Lemma filter_map_comp {A B} (p : B -> bool) (f : A -> B) l :
  filter p (map f l) = map f (filter (fun x => p (f x)) l).
Proof.
  induction l as [|x l IH]; cbn; [reflexivity|].
  destruct (p (f x)); cbn; rewrite IH; reflexivity.
Qed.

Lemma find_tag_stable s s' n c :
  (exists extra, tags s' = (tags s ++ extra)%list) ->
  find_tag s n c <> None -> find_tag s' n c = find_tag s n c.
Proof.
  intros [extra He] Hf. unfold find_tag in *. rewrite He.
  destruct (find _ (tags s)) as [t|] eqn:E; [|congruence].
  apply find_app_some. exact E.
Qed.

Lemma settled_users s i done :
  settled s i done -> map entry_user (summary s i) = map done_user done.
Proof. intros [H _]. rewrite H, map_map. reflexivity. Qed.

Lemma settled_active s i done :
  settled s i done ->
  List.length (filter entry_active (summary s i)) = List.length (filter done_active done).
Proof.
  intros [H _]. rewrite H, filter_map_comp, length_map. reflexivity.
Qed.

Lemma settled_count s i done :
  settled s i done -> NoDup (map done_user done) ->
  count_annotators s i = List.length (filter done_active done).
Proof.
  intros Hs Hnd. rewrite count_annotators_summary.
  - apply (settled_active _ _ _ Hs).
  - rewrite (settled_users _ _ _ Hs). exact Hnd.
Qed.

Lemma settled_frame s s' i done :
  settled s i done ->
  annotations s' = annotations s ->
  (exists extra, tags s' = (tags s ++ extra)%list) ->
  settled s' i done.
Proof.
  intros [Hsum Hall] Ha Ht. split.
  - unfold summary, rows_on in *. rewrite Ha, Hsum.
    apply map_ext_in. intros x Hx. unfold done_entry, tag_id_of.
    rewrite Forall_forall in Hall.
    rewrite (find_tag_stable s s' _ _ Ht (Hall x Hx)). reflexivity.
  - rewrite Forall_forall in *. intros x Hx.
    rewrite (find_tag_stable s s' _ _ Ht (Hall x Hx)). auto.
Qed.

Lemma summary_snoc s i t u now :
  summary (set_annotations s
             (annotations s ++ [mk_annotation (next_rowid (map a_id (annotations s)))
                                  i t u now 0])) i
  = (summary s i ++ [(u, t, 0)])%list.
Proof.
  unfold summary, rows_on. cbn [annotations set_annotations].
  rewrite filter_app, map_app. cbn. rewrite Z.eqb_refl. reflexivity.
Qed.

(** A user with no row on the image yet: the row is inserted exactly when
    fewer than five distinct users are active on the image. *)
Lemma add_new_annotator s i done r :
  settled s i done ->
  NoDup (map done_user done) ->
  ~ In (r_user r) (map done_user done) ->
  has_image s i = true -> has_user s (r_user r) = true ->
  exists s1 t,
    upsert_tag (r_tag r) (r_category r) None s = (s1, inr (t_id t)) /\
    find_tag s1 (r_tag r) (r_category r) = Some t /\
    settled s1 i done /\
    users s1 = users s /\ images s1 = images s /\
    annotations s1 = annotations s /\
    quality_votes s1 = quality_votes s /\ attachments s1 = attachments s /\
    (exists extra, tags s1 = (tags s ++ extra)%list) /\
    add_request i r s =
      if (5 <=? List.length (filter done_active done))%nat
      then (s1, inl CapacityExceeded)
      else (set_annotations s1
              (annotations s1 ++
                 [mk_annotation (next_rowid (map a_id (annotations s1)))
                    i (t_id t) (r_user r) (r_now r) 0]),
            inr tt).
Proof.
  intros Hs Hnd Hnew Hi Hu.
  destruct (upsert_tag_ok (r_tag r) (r_category r) None s)
    as (s1 & t & Hup & Hft & Hus & Him & Han & Hq & Hx & Hext).
  pose proof (settled_frame s s1 i done Hs Han Hext) as Hs1.
  exists s1, t. repeat (split; [assumption|]).
  unfold add_request. rewrite (add_tag_unfold _ _ _ _ _ _ _ _ Hup).
  unfold after_tag.
  assert (Hnone : find_annotation s1 i (t_id t) (r_user r) = None)
    by (apply no_row_of_user; rewrite (settled_users _ _ _ Hs1); exact Hnew).
  rewrite Hnone. unfold insert_annotation, trg_limit_annotators.
  rewrite (settled_count _ _ _ Hs1 Hnd).
  destruct (5 <=? _)%nat; [reflexivity|].
  unfold find_annotation in Hnone. rewrite (find_none_existsb _ _ Hnone).
  unfold has_image, has_user in *. rewrite Him, Hus, Hi, Hu.
  rewrite (find_tag_has_tag _ _ _ _ Hft). reflexivity.
Qed.

Lemma add_fresh_user s i done r :
  settled s i done ->
  NoDup (map done_user done) ->
  ~ In (r_user r) (map done_user done) ->
  (List.length (filter done_active done) < 5)%nat ->
  has_image s i = true -> has_user s (r_user r) = true ->
  exists s',
    add_request i r s = (s', inr tt) /\ settled s' i (done ++ [(r, 0)]) /\
    users s' = users s /\ images s' = images s /\
    quality_votes s' = quality_votes s /\ attachments s' = attachments s /\
    (exists extra, tags s' = (tags s ++ extra)%list).
Proof.
  intros Hs Hnd Hnew Hlt Hi Hu.
  destruct (add_new_annotator s i done r Hs Hnd Hnew Hi Hu)
    as (s1 & t & _ & Hft & Hs1 & Hus & Him & _ & Hq & Hx & Hext & Hadd).
  destruct (Nat.leb_spec 5 (List.length (filter done_active done))) as [Hge|_];
    [lia|].
  eexists. split; [exact Hadd|].
  split; [|cbn [users images quality_votes attachments tags set_annotations];
           repeat split; assumption].
  destruct Hs1 as [Hsum Hall]. split.
  - rewrite summary_snoc, map_app, Hsum. cbn [map]. f_equal.
    unfold done_entry, tag_id_of, find_tag in *. cbn. rewrite Hft. reflexivity.
  - apply Forall_app. split; [exact Hall|].
    constructor; [|constructor]. cbn. unfold find_tag in *. cbn. congruence.
Qed.

Lemma add_all_fresh i reqs : forall s done,
  settled s i done ->
  NoDup (map done_user done ++ map r_user reqs) ->
  (List.length (filter done_active done) + List.length reqs <= 5)%nat ->
  has_image s i = true ->
  Forall (fun r => has_user s (r_user r) = true) reqs ->
  exists s',
    add_all i reqs s = (s', map (fun _ => inr tt) reqs) /\
    settled s' i (done ++ map (fun r => (r, 0)) reqs) /\
    users s' = users s /\ images s' = images s /\
    quality_votes s' = quality_votes s /\ attachments s' = attachments s /\
    (exists extra, tags s' = (tags s ++ extra)%list).
Proof.
  induction reqs as [|r reqs IH]; intros s done Hs Hnd Hlen Hi Hu.
  - exists s. cbn. rewrite app_nil_r.
    do 6 (split; [auto|]). exists []. rewrite app_nil_r. reflexivity.
  - cbn [map] in Hnd. pose proof (NoDup_remove _ _ _ Hnd) as [Hnd' Hnot].
    inversion Hu as [|? ? Hur Hu']; subst. cbn [List.length] in Hlen.
    destruct (add_fresh_user s i done r Hs) as (s1 & Hadd & Hs1 & Hus & Him & Hq & Hx & [e1 He1]).
    + eapply NoDup_app_remove_r. exact Hnd'.
    + intros Hin. apply Hnot. apply in_or_app. left. exact Hin.
    + lia.
    + exact Hi.
    + exact Hur.
    + destruct (IH s1 (done ++ [(r, 0)])%list) as (s2 & Hall & Hs2 & Hus2 & Him2 & Hq2 & Hx2 & [e2 He2]).
      * exact Hs1.
      * rewrite map_app, <- app_assoc. exact Hnd.
      * rewrite filter_app, length_app. cbn. lia.
      * unfold has_image in *. rewrite Him. exact Hi.
      * eapply Forall_impl; [|exact Hu']. cbn. intros a Ha.
        unfold has_user in *. rewrite Hus. exact Ha.
      * exists s2. cbn [add_all map]. rewrite Hadd, Hall.
        rewrite <- app_assoc in Hs2. cbn in Hs2.
        do 6 (split; [congruence|]).
        exists (e1 ++ e2)%list. rewrite He2, He1, app_assoc. reflexivity.
Qed.

Lemma NoDup_map_inj_in {A K} (key : A -> K) l x y :
  NoDup (map key l) -> In x l -> In y l -> key x = key y -> x = y.
Proof.
  induction l as [|a l IH]; cbn; intros Hnd Hx Hy Hk; [contradiction|].
  inversion Hnd as [|? ? Hnot Hnd']; subst.
  destruct Hx as [->|Hx], Hy as [->|Hy]; auto.
  - exfalso. apply Hnot. rewrite Hk. apply in_map. exact Hy.
  - exfalso. apply Hnot. rewrite <- Hk. apply in_map. exact Hx.
Qed.

Lemma mark_removed_user u x : done_user (mark_removed u x) = done_user x.
Proof. unfold mark_removed. destruct (done_user x =? u)%Z; reflexivity. Qed.

Lemma mark_removed_absent u done :
  ~ In u (map done_user done) -> map (mark_removed u) done = done.
Proof.
  induction done as [|x done IH]; cbn; intros Hno; [reflexivity|].
  rewrite IH by tauto. unfold mark_removed.
  destruct (Z.eqb_spec (done_user x) u); [exfalso; tauto | reflexivity].
Qed.

Lemma filter_all {A} (p : A -> bool) l : Forall (fun x => p x = true) l -> filter p l = l.
Proof.
  induction 1 as [|x l Hx _ IH]; cbn; [reflexivity|]. rewrite Hx, IH. reflexivity.
Qed.

Lemma mark_removed_count u done :
  NoDup (map done_user done) ->
  In u (map done_user done) ->
  Forall (fun x => done_active x = true) done ->
  S (List.length (filter done_active (map (mark_removed u) done))) = List.length done.
Proof.
  induction done as [|x done IH]; cbn [map]; intros Hnd Hin Hall; [destruct Hin|].
  inversion Hnd as [|? ? Hnot Hnd']; subst. inversion Hall as [|? ? Hx Hall']; subst.
  cbn [filter List.length]. unfold mark_removed at 1.
  destruct (Z.eqb_spec (done_user x) u) as [Heq|Hne].
  - cbn. rewrite mark_removed_absent by congruence.
    rewrite (filter_all _ _ Hall'). reflexivity.
  - rewrite Hx. cbn [List.length]. f_equal. apply IH; auto.
    destruct Hin as [Hin|Hin]; [contradiction | exact Hin].
Qed.

Lemma rows_on_soft_delete i t u now s :
  rows_on (fst (soft_delete_annotation i t u now s)) i =
  map (fun a => if is_triple i t u a
                then mk_annotation (a_id a) (a_image_id a) (a_tag_id a)
                       (a_user_id a) now 1
                else a) (rows_on s i).
Proof.
  unfold rows_on, soft_delete_annotation. cbn.
  apply filter_map_same. intros a. destruct (is_triple i t u a); reflexivity.
Qed.

(** Removing the tag of an earlier request flips exactly that user's row. *)
Lemma remove_settled s i done r d now :
  settled s i done ->
  NoDup (map done_user done) ->
  In (r, d) done ->
  exists s',
    remove_tag_for_user now i (r_tag r) (r_user r) (r_category r) s = (s', inr tt) /\
    settled s' i (map (mark_removed (r_user r)) done) /\
    users s' = users s /\ images s' = images s /\ tags s' = tags s.
Proof.
  intros [Hsum Hall] Hnd Hin.
  rewrite Forall_forall in Hall. pose proof (Hall _ Hin) as Hft. cbn in Hft.
  destruct (find_tag s (r_tag r) (r_category r)) as [t|] eqn:Et; [clear Hft|congruence].
  exists (fst (soft_delete_annotation i (t_id t) (r_user r) now s)).
  split; [unfold remove_tag_for_user, bind, get; rewrite Et; reflexivity|].
  split; [|repeat split].
  split.
  - unfold summary. rewrite rows_on_soft_delete, !map_map.
    transitivity (map (fun x : Z * Z * Z =>
                         if (snd (fst x) =? t_id t)%Z && (entry_user x =? r_user r)%Z
                         then (fst x, 1) else x) (summary s i)).
    + unfold summary. rewrite map_map. apply map_ext_in. intros a Ha.
      unfold rows_on in Ha. apply filter_In in Ha. destruct Ha as [_ Hi].
      unfold is_triple, entry_user. cbn. rewrite Hi. cbn.
      destruct (_ && _); reflexivity.
    + rewrite Hsum, map_map. apply map_ext_in. intros x Hx.
      unfold done_entry at 1 2, entry_user. cbn [fst snd].
      unfold mark_removed, done_user.
      destruct (Z.eqb_spec (r_user (fst x)) (r_user r)) as [Heq|Hne].
      * assert (Hxr : x = (r, d))
          by (apply (NoDup_map_inj_in done_user done); auto).
        subst x. cbn [fst snd]. unfold tag_id_of at 1. rewrite Et, Z.eqb_refl.
        reflexivity.
      * rewrite andb_false_r. reflexivity.
  - apply Forall_forall. intros x Hx. apply in_map_iff in Hx.
    destruct Hx as [y [<- Hy]]. unfold mark_removed.
    destruct (done_user y =? r_user r)%Z; cbn; apply (Hall _ Hy).
Qed.

Lemma settled_nil s i :
  (forall a, In a (annotations s) -> a_image_id a <> i) -> settled s i [].
Proof.
  intros Hno. split; [|constructor]. unfold summary, rows_on.
  rewrite filter_none; [reflexivity|].
  destruct (existsb _ _) eqn:E; [|reflexivity].
  apply existsb_exists in E. destruct E as [a [Hin Ha]].
  apply Z.eqb_eq in Ha. exfalso. exact (Hno a Hin Ha).
Qed.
________________________
** Work to be completed **
Where does "Hnone" occur in the data? Copy each line that has it.

** Response area **
  assert (Hnone : find_annotation s1 i (t_id t) (r_user r) = None)
  rewrite Hnone. unfold insert_annotation, trg_limit_annotators.
  unfold find_annotation in Hnone. rewrite (find_none_existsb _ _ Hnone).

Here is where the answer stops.